Put your new operator for <backend> into raco/backends/<backend>/<backend>.py. If you need to also add an operator to the logical operator, put it in raco/algebra.py.

Rule-based optimization

The (non-experimental) optimization of query plans is done with a heuristic rule-based planner. Raco provides many useful rules in raco/rules.py. Rule is the super class of all rules.

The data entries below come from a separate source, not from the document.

(* ===== verification/Dates.v ===== *)
(** * Dates and durations as text

    src/frontend/src/utils/date.ts.  [new Date(...)] gives the fields of a date in
    local time, or NaN for every field when the text is no date: a field is an
    optional integer.  [tn key n] is i18n.global.t(key, n) and [t key] is
    i18n.global.t(key). *)

From S2P Require Import Prelude JsString.
From Stdlib Require Import ZifyBool.

#[local] Open Scope Z_scope.

(** ** Dates *)

(** A field, [None] for NaN. *)
Abbreviation field := (option Z) (only parsing).

Record Date := {
  getFullYear : field;
  getMonth : field;            (* 0 is January *)
  getDate : field;
  getHours : field;
  getMinutes : field;
  getSeconds : field;
  getTimezoneOffset : field;   (* minutes from local time to UTC *)
}.

Definition String_field (x : field) : jsstr :=
  match x with Some z => decZ z | None => js "NaN" end.
Definition succ_field (x : field) : field := Z.succ <$> x.

(** [x < 10 ? `0${String(x)}` : x], in a template. *)
Definition two (x : field) : jsstr :=
  match x with
  | Some z => if z <? 10 then js "0" ++ decZ z else decZ z
  | None => js "NaN"
  end.

(** [s.padStart(2, '0')] *)
Definition padStart2 (s : jsstr) : jsstr := replicate (2 - length s) 48%N ++ s.

Definition getCurrentDateFormatted (now : Date) : jsstr :=
  let month := padStart2 (String_field (succ_field (getMonth now))) in
  let day := padStart2 (String_field (getDate now)) in
  let hours := padStart2 (String_field (getHours now)) in
  let minutes := padStart2 (String_field (getMinutes now)) in
  let seconds := padStart2 (String_field (getSeconds now)) in
  String_field (getFullYear now) ++ month ++ day ++ hours ++ minutes ++ seconds.

Definition dateFormat (date : Date) : jsstr :=
  let y := String_field (getFullYear date) in
  let m := two (succ_field (getMonth date)) in
  let d := two (getDate date) in
  let h := two (getHours date) in
  let minute := two (getMinutes date) in
  let second := two (getSeconds date) in
  y ++ js "-" ++ m ++ js "-" ++ d ++ js "   " ++ h ++ js ":" ++ minute ++ js ":" ++ second.

Definition dateFormatSimple (date : Date) : jsstr :=
  let y := String_field (getFullYear date) in
  let m := two (succ_field (getMonth date)) in
  let d := two (getDate date) in
  y ++ js "-" ++ m ++ js "-" ++ d.

Definition dateFormatSimpleWithSecond (date : Date) : jsstr :=
  let y := String_field (getFullYear date) in
  let m := two (succ_field (getMonth date)) in
  let d := two (getDate date) in
  let h := two (getHours date) in
  let minute := two (getMinutes date) in
  let second := two (getSeconds date) in
  y ++ js "-" ++ m ++ js "-" ++ d ++ js " " ++ h ++ js ":" ++ minute ++ js ":" ++ second.

Definition dateFormatRFC3339 (date : Date) : jsstr :=
  let pad x := padStart2 (String_field x) in
  let y := String_field (getFullYear date) in
  let m := pad (succ_field (getMonth date)) in
  let d := pad (getDate date) in
  let h := pad (getHours date) in
  let minute := pad (getMinutes date) in
  let second := pad (getSeconds date) in
  let offset := Z.opp <$> getTimezoneOffset date in
  let sign := match offset with Some o => if 0 <=? o then js "+" else js "-" | None => js "-" end in
  let absOffset := Z.abs <$> offset in
  let offsetHour := pad ((fun o => o / 60) <$> absOffset) in
  let offsetMinute := pad ((fun o => Z.rem o 60) <$> absOffset) in
  y ++ js "-" ++ m ++ js "-" ++ d ++ js "T" ++ h ++ js ":" ++ minute ++ js ":" ++ second
    ++ sign ++ offsetHour ++ js ":" ++ offsetMinute.

Definition dateFormatForName (date : Date) : jsstr :=
  let y := String_field (getFullYear date) in
  let m := two (succ_field (getMonth date)) in
  let d := two (getDate date) in
  let h := two (getHours date) in
  let minute := two (getMinutes date) in
  let second := two (getSeconds date) in
  y ++ m ++ d ++ h ++ minute ++ second.

Definition dateFormatWithoutYear (date : Date) : jsstr :=
  let m := two (succ_field (getMonth date)) in
  let d := two (getDate date) in
  let h := two (getHours date) in
  let minute := two (getMinutes date) in
  let s := two (getSeconds date) in
  m ++ js "-" ++ d ++ [10%N] ++ h ++ js ":" ++ minute ++ js ":" ++ s.

Definition dateFormatForSecond (date : Date) : jsstr :=
  let h := two (getHours date) in
  let minute := two (getMinutes date) in
  let second := two (getSeconds date) in
  h ++ js ":" ++ minute ++ js ":" ++ second.

Definition getDateStr (now : Date) : jsstr :=
  let year := String_field (getFullYear now) in
  let month := two (succ_field (getMonth now)) in
  let date := two (getDate now) in
  let hours := two (getHours now) in
  let minutes := two (getMinutes now) in
  let seconds := two (getSeconds now) in
  year ++ js "-" ++ month ++ js "-" ++ date ++ js "-" ++ hours ++ js "-" ++ minutes ++ js "-" ++ seconds.

(** ** Durations *)

Section Durations.
Context (t : jsstr -> jsstr) (tn : jsstr -> Z -> jsstr).

Record RunningTime := { days : Z; hours : Z; minutes : Z; seconds : Z }.

Definition formatDurationUnit (value : Z) (unit : jsstr) : jsstr := decZ value ++ tn unit value.

(** The argument is optional. *)
Definition formatUptime (runningTime : option RunningTime) : jsstr :=
  match runningTime with
  | None => []
  | Some r =>
      let day := formatDurationUnit (days r) (js "commons.units.day") in
      let hour := formatDurationUnit (hours r) (js "commons.units.hour") in
      let minute := formatDurationUnit (minutes r) (js "commons.units.minute") in
      let second := formatDurationUnit (seconds r) (js "commons.units.second") in
      if (days r <=? 0) && (hours r <=? 0) && (minutes r <=? 0) && (seconds r <=? 0) then []
      else if negb (days r =? 0) then day ++ js " " ++ hour ++ js " " ++ minute ++ js " " ++ second
      else if negb (hours r =? 0) then hour ++ js " " ++ minute ++ js " " ++ second
      else if negb (minutes r =? 0) then minute ++ js " " ++ second
      else second
  end.

(** [dateDiff] is the time from the argument to now in milliseconds; [%] is the
    remainder with the sign of the dividend. *)
Definition getAge (dateDiff : Z) : jsstr :=
  let dayDiff := dateDiff / (24 * 3600 * 1000) in
  let leave1 := Z.rem dateDiff (24 * 3600 * 1000) in
  let hours := leave1 / (3600 * 1000) in
  let leave2 := Z.rem leave1 (3600 * 1000) in
  let minutes := leave2 / (60 * 1000) in
  let unit k n := tn k n in
  let res := if 0 <? dayDiff then decZ dayDiff ++ js " " ++ unit (js "commons.units.day") dayDiff ++ js " " else [] in
  if (0 <? dayDiff) && (hours <=? 0) then res
  else if 0 <? hours then res ++ decZ hours ++ js " " ++ unit (js "commons.units.hour") hours
  else if 0 <? minutes then res ++ decZ minutes ++ js " " ++ unit (js "commons.units.minute") minutes
  else t (js "app.less1Minute").
End Durations.

Definition example_date : Date :=
  {| getFullYear := Some 2025; getMonth := Some 0; getDate := Some 9; getHours := Some 23;
     getMinutes := Some 5; getSeconds := Some 0; getTimezoneOffset := Some (-480) |}.

Example name_ex : dateFormatForName example_date = js "20250109230500". Proof. reflexivity. Qed.
Example rfc_ex : dateFormatRFC3339 example_date = js "2025-01-09T23:05:00+08:00". Proof. reflexivity. Qed.

(** ** Texts of fields *)

(** A run of [w] digits worth [z]. *)
Definition is_run (w : nat) (z : Z) (s : jsstr) : bool :=
  (length s =? w)%nat && forallb is_digit s && (digits_val s =? Z.to_N z)%N.

Lemma two_run z : (0 <= z < 100) -> is_run 2 z (two (Some z)) = true.
Proof.
  intros Hz. rewrite <- (Z2N.id z) by lia.
  apply (forall_from_spec (fun n => is_run 2 (Z.of_N n) (two (Some (Z.of_N n)))) 0 100); [|lia].
  vm_compute. reflexivity.
Qed.

Lemma pad_two z : (0 <= z) -> padStart2 (String_field (Some z)) = two (Some z).
Proof.
  intros Hz. destruct (Z.lt_ge_cases z 10) as [H|H].
  - rewrite <- (Z2N.id z) by lia.
    apply streqb_eq.
    apply (forall_from_spec (fun n => padStart2 (String_field (Some (Z.of_N n))) === two (Some (Z.of_N n))) 0 10);
      [vm_compute; reflexivity|lia].
  - unfold two, padStart2, String_field. assert ((z <? 10) = false) as -> by (apply Z.ltb_ge; lia).
    unfold decZ. assert ((z <? 0) = false) as -> by (apply Z.ltb_ge; lia).
    assert (Hl : (2 <= length (dec (Z.to_N z)))%nat).
    { destruct (dec (Z.to_N z)) as [|a [|b l]] eqn:E; simpl; [by apply dec_not_nil in E| |lia].
      pose proof (digits_val_dec (Z.to_N z)) as Hv. pose proof (dec_digits (Z.to_N z)) as Hd. rewrite E in Hv, Hd.
      pose proof (digits_val_bound _ Hd) as Hb. simpl in Hb. lia. }
    by replace (2 - length (dec (Z.to_N z)))%nat with 0%nat by lia.
Qed.

Lemma year_run y : (1000 <= y <= 9999) -> is_run 4 y (decZ y) = true.
Proof.
  intros Hy. rewrite <- (Z2N.id y) by lia.
  apply (forall_from_spec (fun n => is_run 4 (Z.of_N n) (decZ (Z.of_N n))) 1000 (N.to_nat 9000)); [|lia].
  vm_compute. reflexivity.
Qed.

(** The ranges of the fields of a valid date of four year digits. *)
Definition valid (d : Date) : Prop :=
  exists y mo dd h mi s o,
    d = {| getFullYear := Some y; getMonth := Some mo; getDate := Some dd; getHours := Some h;
           getMinutes := Some mi; getSeconds := Some s; getTimezoneOffset := Some o |} /\
    (1000 <= y <= 9999) /\ (0 <= mo <= 11) /\ (1 <= dd <= 31) /\ (0 <= h <= 23) /\
    (0 <= mi <= 59) /\ (0 <= s <= 59) /\ (-840 <= o <= 720).

(** The fields in chronological order of significance. *)
Definition fields (d : Date) : list Z :=
  List.map (default 0) [getFullYear d; getMonth d; getDate d; getHours d; getMinutes d; getSeconds d].

Fixpoint lex_lt (a b : list Z) : bool :=
  match a, b with
  | x :: a', y :: b' => (x <? y) || (x =? y) && lex_lt a' b'
  | [], _ :: _ => true
  | _, [] => false
  end.

Lemma str_lt_run w x y s t u v :
  0 <= x -> 0 <= y -> is_run w x s = true -> is_run w y t = true ->
  str_lt (s ++ u) (t ++ v) = (x <? y) || (x =? y) && str_lt u v.
Proof.
  unfold is_run. rewrite !andb_true_iff, !Nat.eqb_eq, !N.eqb_eq.
  intros Hx Hy [[Hls Hs] Hvs] [[Hlt Ht] Hvt].
  rewrite str_lt_app by congruence. rewrite str_lt_digits by congruence. rewrite Hvs, Hvt.
  assert ((s === t) = (x =? y)) as ->.
  { apply eq_true_iff_eq. rewrite streqb_eq, Z.eqb_eq. split.
    - intros ->. lia.
    - intros ->. apply digits_val_inj; congruence. }
  f_equal. apply eq_true_iff_eq. rewrite N.ltb_lt, Z.ltb_lt. lia.
Qed.

Lemma name_order a b : valid a -> valid b ->
  str_lt (dateFormatForName a) (dateFormatForName b) = lex_lt (fields a) (fields b).
Proof.
  intros (y & mo & dd & h & mi & s & o & -> & ?) (y' & mo' & dd' & h' & mi' & s' & o' & -> & ?).
  unfold dateFormatForName, fields. cbn -[two decZ str_lt].
  rewrite (str_lt_run 4 y y') by (lia || (apply year_run; lia)).
  rewrite (str_lt_run 2 (Z.succ mo) (Z.succ mo')) by (lia || (apply two_run; lia)).
  rewrite (str_lt_run 2 dd dd') by (lia || (apply two_run; lia)).
  rewrite (str_lt_run 2 h h') by (lia || (apply two_run; lia)).
  rewrite (str_lt_run 2 mi mi') by (lia || (apply two_run; lia)).
  rewrite <- (app_nil_r (two (Some s))), <- (app_nil_r (two (Some s'))).
  rewrite (str_lt_run 2 s s') by (lia || (apply two_run; lia)).
  cbn [lex_lt str_lt].
  assert ((Z.succ mo <? Z.succ mo') = (mo <? mo')) as -> by lia.
  by assert ((Z.succ mo =? Z.succ mo') = (mo =? mo')) as -> by lia.
Qed.

Lemma lex_lt_total a b : length a = length b -> lex_lt a b = false -> lex_lt b a = false -> a = b.
Proof.
  revert b. induction a as [|x a IH]; intros [|y b] Hl H1 H2; try done.
  cbn [lex_lt] in H1, H2. injection Hl as Hl. assert (x = y) as -> by lia. f_equal.
  apply IH; [done|..]; lia.
Qed.

Lemma lex_lt_irrefl a : lex_lt a a = false.
Proof. induction a as [|x a IH]; [done|]. cbn [lex_lt]. lia. Qed.

(** Names made of dates sort as the dates do: one name is before another
    exactly when its date is earlier in local time, and equal names come from
    dates that agree to the second. *)
Theorem dateFormatForName_sorted a b : valid a -> valid b ->
  str_lt (dateFormatForName a) (dateFormatForName b) = lex_lt (fields a) (fields b) /\
  (dateFormatForName a = dateFormatForName b <-> fields a = fields b).
Proof.
  intros Ha Hb. split; [by apply name_order|]. split.
  - intros E. apply lex_lt_total; [done|..].
    + by rewrite <- name_order, E, name_order, lex_lt_irrefl.
    + by rewrite <- name_order, E, name_order, lex_lt_irrefl.
  - intros E. destruct Ha as (y & mo & dd & h & mi & s & o & -> & _).
    destruct Hb as (y' & mo' & dd' & h' & mi' & s' & o' & -> & _).
    by injection E as -> -> -> -> -> ->.
Qed.

Lemma dateFormatForName_sorted_witness :
  str_lt (dateFormatForName example_date) (dateFormatForName example_date) =
    lex_lt (fields example_date) (fields example_date) /\
  (dateFormatForName example_date = dateFormatForName example_date <-> fields example_date = fields example_date).
Proof.
  assert (valid example_date) as H.
  { do 7 eexists. split; [reflexivity|]. lia. }
  exact (dateFormatForName_sorted example_date example_date H H).
Defined.

(** dateFormatRFC3339 writes the UTC offset of the date: two digits of hours
    and two of minutes, below 60, whose sum with the sign is the offset. *)
Theorem dateFormatRFC3339_offset d : valid d ->
  exists s oh om : Z, (s = 1 \/ s = -1) /\ 0 <= oh <= 14 /\ 0 <= om < 60 /\
    getTimezoneOffset d = Some (- (s * (60 * oh + om))) /\
    dateFormatRFC3339 d =
      dateFormatSimple d ++ js "T" ++ dateFormatForSecond d ++
      (if 0 <? s then js "+" else js "-") ++ two (Some oh) ++ js ":" ++ two (Some om).
Proof.
  intros (y & mo & dd & h & mi & s & o & -> & ?).
  exists (if 0 <=? - o then 1 else -1), (Z.abs o / 60), (Z.abs o mod 60).
  pose proof (Z.div_mod (Z.abs o) 60). pose proof (Z.mod_pos_bound (Z.abs o) 60).
  split; [by case_step; auto|]. split; [lia|]. split; [lia|]. split.
  { cbn. f_equal. case_step; lia. }
  unfold dateFormatRFC3339, dateFormatSimple, dateFormatForSecond. cbn -[two decZ padStart2 Z.rem Z.div Z.abs Z.opp js app].
  change (default ?x (Some ?y)) with y.
  rewrite Z.rem_mod_nonneg by lia. change (decZ ?x) with (String_field (Some x)).
  rewrite Z.abs_opp. rewrite !pad_two by lia.
  rewrite <- !app_assoc. destruct (0 <=? - o); reflexivity.
Qed.

Lemma dateFormatRFC3339_offset_witness :
  exists s oh om : Z, (s = 1 \/ s = -1) /\ 0 <= oh <= 14 /\ 0 <= om < 60 /\
    getTimezoneOffset example_date = Some (- (s * (60 * oh + om))) /\
    dateFormatRFC3339 example_date =
      dateFormatSimple example_date ++ js "T" ++ dateFormatForSecond example_date ++
      (if 0 <? s then js "+" else js "-") ++ two (Some oh) ++ js ":" ++ two (Some om).
Proof. apply (dateFormatRFC3339_offset example_date). do 7 eexists. split; [reflexivity|]. lia. Defined.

A physical algebra provides an implementation of opt_rules, which just returns an ordered list of rules to apply. The optimizer applies each rule breadth first to the entire query plan tree, in the order specified by the list. This algorithm is very simplistic, but it works out okay right now (see raco/compile.py).

How to add a rule

  1. first, just check that the rule you need or something very close doesn't already exist in raco/rules.py or one of the languages in raco/language/*.py. If it is a generic rule and you find it in one of the languages, please [submit a pull request]( moving it to raco/rules.pyhttps://github.com/uwescience/raco/compare).
  2. If adding a rule, subclass Rule from raco/rules.py. You must implement two methods: _str_ and fire. fire checks if the rule is applicable to the given tree. If not then it should return the tree itself. If the rule does apply then fire should return a transformed tree. It is okay to mutate the input tree and return it: most of Raco's rules are currently doing this instead of keeping the input immutable and copying the whole tree.
  3. Go to your algebra (e.g., MyriaLeftDeepJoinAlgebra in raco/backends/myria/myria.py) and instantiate your rule somewhere in the list returned by opt_rules.